Cody turned to leave, and a wave of panic smacked him square in the chest. His head began to swim when he realized he had nothing to hold on to, nothing to ground him but the vast earth beneath his feet. Somehow in the commotion of the dog, the conversation, he'd gotten himself turned around and now had no idea which direction to take back to the house.
He hated it. Hated the helplessness consuming him. Hated even more that now he was forced to swallow a baseball-sized lump of pride and ask for help.
"I need to finish up with Sweet Sassy's Smile before I can get back to the Double T. Maybe you can talk this old bag into showing you around, Lyssa. It was nice meeting you."
To Cody, Beau said, "Sassy's coming along real nice. You ought to think about coming out to see her. I can't imagine why but I think she misses you."
Cody's heart squeezed. Sweet Sassy's Smile, his four-year-old cutting horse, was his pride and joy. For two years he'd been training her every day. That is, until the accident. He'd never felt more connected to any living creature as he did when he was riding her, whether in the arena or out in the fields. It had been a long time. Too long. It hurt too much.
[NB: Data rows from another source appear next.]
(* ===== verification/StorageControl.v ===== *)
(** * The control plane of storage profiles and migrations

    The endpoints of admin_api/storage_profiles.py and
    admin_api/storage_migrations.py, the worker of storage_migration_worker.py
    and the profile resolver of storage.py, over the tables of migrations 0022 to
    0028.  A statement that would violate a unique index, a primary key or a
    check raises [IntegrityError].  Transactions are atomic and may be lost before
    or after their commit; what the worker does to adapters is not undone. *)

From S2P Require Import Prelude PyNum PyDict Uuids ExecutionBus AuditChain ToolRegistry Storage StorageMigration AdminAccess.
Open Scope string_scope.
Open Scope list_scope.
Open Scope Z_scope.

(** ** Rows *)
Record ProfileRow := {
  pf_tenant_id : uuid;
  pf_id : uuid;
  pf_alias : string;
  pf_classification : DataClassification;
  pf_worker_pool : string;
  pf_encryption_key_ref : string;
  pf_backends : list StorageBackend;
  pf_active : bool;
  pf_version : Z;
  pf_created_at : instant;
  pf_updated_at : instant;
}.

Inductive approval_status := APPROVAL_NONE | APPROVAL_PENDING | APPROVAL_APPROVED | APPROVAL_DENIED.
#[export] Instance approval_status_eq_dec : EqDecision approval_status.
Proof. solve_decision. Defined.

Record MigrationRow := {
  mg_tenant_id : uuid;
  mg_id : uuid;
  mg_source_profile_id : uuid;
  mg_target_profile_id : uuid;
  mg_state : StorageMigrationState;
  mg_approval_status : approval_status;
  mg_requested_by : string;
  mg_approved_by : option string;
  mg_approved_at : option instant;
  mg_rollback_approval_status : approval_status;
  mg_rollback_requested_by : option string;
  mg_rollback_approved_by : option string;
  mg_rollback_approved_at : option instant;
  mg_validation : option ValidationEvidence;     (** [{}] is [None] *)
  mg_observation_seconds : Z;
  mg_observation_ends_at : option instant;
  mg_version : Z;
  mg_created_at : instant;
  mg_updated_at : instant;
}.

(** [SET state=...,version=version+1,updated_at=now()] *)
Definition row_state (state : StorageMigrationState) (now : instant) (r : MigrationRow) : MigrationRow :=
  {| mg_tenant_id := mg_tenant_id r; mg_id := mg_id r;
     mg_source_profile_id := mg_source_profile_id r; mg_target_profile_id := mg_target_profile_id r;
     mg_state := state; mg_approval_status := mg_approval_status r;
     mg_requested_by := mg_requested_by r; mg_approved_by := mg_approved_by r;
     mg_approved_at := mg_approved_at r;
     mg_rollback_approval_status := mg_rollback_approval_status r;
     mg_rollback_requested_by := mg_rollback_requested_by r;
     mg_rollback_approved_by := mg_rollback_approved_by r;
     mg_rollback_approved_at := mg_rollback_approved_at r; mg_validation := mg_validation r;
     mg_observation_seconds := mg_observation_seconds r;
     mg_observation_ends_at := mg_observation_ends_at r;
     mg_version := mg_version r + 1; mg_created_at := mg_created_at r; mg_updated_at := now |}.

Definition row_approval (status : approval_status) (by_subject : string) (now : instant)
    (r : MigrationRow) : MigrationRow :=
  {| mg_tenant_id := mg_tenant_id r; mg_id := mg_id r;
     mg_source_profile_id := mg_source_profile_id r; mg_target_profile_id := mg_target_profile_id r;
     mg_state := mg_state r; mg_approval_status := status;
     mg_requested_by := mg_requested_by r; mg_approved_by := Some by_subject;
     mg_approved_at := Some now;
     mg_rollback_approval_status := mg_rollback_approval_status r;
     mg_rollback_requested_by := mg_rollback_requested_by r;
     mg_rollback_approved_by := mg_rollback_approved_by r;
     mg_rollback_approved_at := mg_rollback_approved_at r; mg_validation := mg_validation r;
     mg_observation_seconds := mg_observation_seconds r;
     mg_observation_ends_at := mg_observation_ends_at r;
     mg_version := mg_version r; mg_created_at := mg_created_at r; mg_updated_at := mg_updated_at r |}.

(** [SET rollback_approval_status=$3, rollback_requested_by=COALESCE($4,...),
    rollback_approved_by=$5, rollback_approved_at=$6] *)
Definition row_rollback (status : approval_status) (requested approved : option string)
    (approved_at : option instant) (now : instant) (r : MigrationRow) : MigrationRow :=
  {| mg_tenant_id := mg_tenant_id r; mg_id := mg_id r;
     mg_source_profile_id := mg_source_profile_id r; mg_target_profile_id := mg_target_profile_id r;
     mg_state := mg_state r; mg_approval_status := mg_approval_status r;
     mg_requested_by := mg_requested_by r; mg_approved_by := mg_approved_by r;
     mg_approved_at := mg_approved_at r;
     mg_rollback_approval_status := status;
     mg_rollback_requested_by :=
       match requested with Some q => Some q | None => mg_rollback_requested_by r end;
     mg_rollback_approved_by := approved;
     mg_rollback_approved_at := approved_at; mg_validation := mg_validation r;
     mg_observation_seconds := mg_observation_seconds r;
     mg_observation_ends_at := mg_observation_ends_at r;
     mg_version := mg_version r + 1; mg_created_at := mg_created_at r; mg_updated_at := now |}.

(** [validation=COALESCE($4,validation)] and [observation_ends_at=$5]. *)
Definition row_evidence (evidence : option ValidationEvidence) (ends_at : option instant)
    (r : MigrationRow) : MigrationRow :=
  {| mg_tenant_id := mg_tenant_id r; mg_id := mg_id r;
     mg_source_profile_id := mg_source_profile_id r; mg_target_profile_id := mg_target_profile_id r;
     mg_state := mg_state r; mg_approval_status := mg_approval_status r;
     mg_requested_by := mg_requested_by r; mg_approved_by := mg_approved_by r;
     mg_approved_at := mg_approved_at r;
     mg_rollback_approval_status := mg_rollback_approval_status r;
     mg_rollback_requested_by := mg_rollback_requested_by r;
     mg_rollback_approved_by := mg_rollback_approved_by r;
     mg_rollback_approved_at := mg_rollback_approved_at r;
     mg_validation := match evidence with Some e => Some e | None => mg_validation r end;
     mg_observation_seconds := mg_observation_seconds r;
     mg_observation_ends_at := ends_at;
     mg_version := mg_version r; mg_created_at := mg_created_at r; mg_updated_at := mg_updated_at r |}.

(** The states of the partial index [storage_migration_one_open_per_tenant]. *)
Definition is_open (s : StorageMigrationState) : bool :=
  match s with COMPLETED | ROLLED_BACK | MIGRATION_FAILED => false | _ => true end.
"You think about it." Cody could hear Beau's wide strides move along the grass, then hit the dry dirt as he walked away.
A cold ache settled inside him. He shouldn't be at war with his brother. The things they'd argued about as kids didn't matter now, and maybe they never had. But to hear Beau talking about Sassy, knowing he was enjoying the very thing that had driven Cody his whole life, tore into his soul.
Now Beau was gone and he was alone with Lyssa, the savior his father brought to the ranch to exorcise the demons from his son's soul. Or at least get him a little further than from the house to the pool.
A gust of breeze kicked up some dust and blew it his way. He had no choice, Cody realized. Asking Lyssa for help now would be like saying yes to this ridiculous plan they all had to bring him out into the world again.
Just get it over with, he told himself sharply. He could lock himself in his room later if he wanted. Until then he could handle this much humiliation.
Before he could push the words past the prideful lump in his throat, Lyssa said, "I need to unpack my things and put out a bowl of water for Otis. If you don't mind, I would appreciate you showing me to my room."
He would have sighed with relief if he didn't catch himself. "Showing" Lyssa to her room would be easy as long as he kept up conversation and followed her to the house.
Maybe she knew that or sensed his panic. If his father had hired her, she must have been working with the blind for some time and knew he was standing there practically wetting his pants with fear. She was a smart woman for handling him when he didn't want to be handled at all and for that, a smile crept up inside him.
"After you," he said smoothly. And thank God, he couldn't see her smug smile.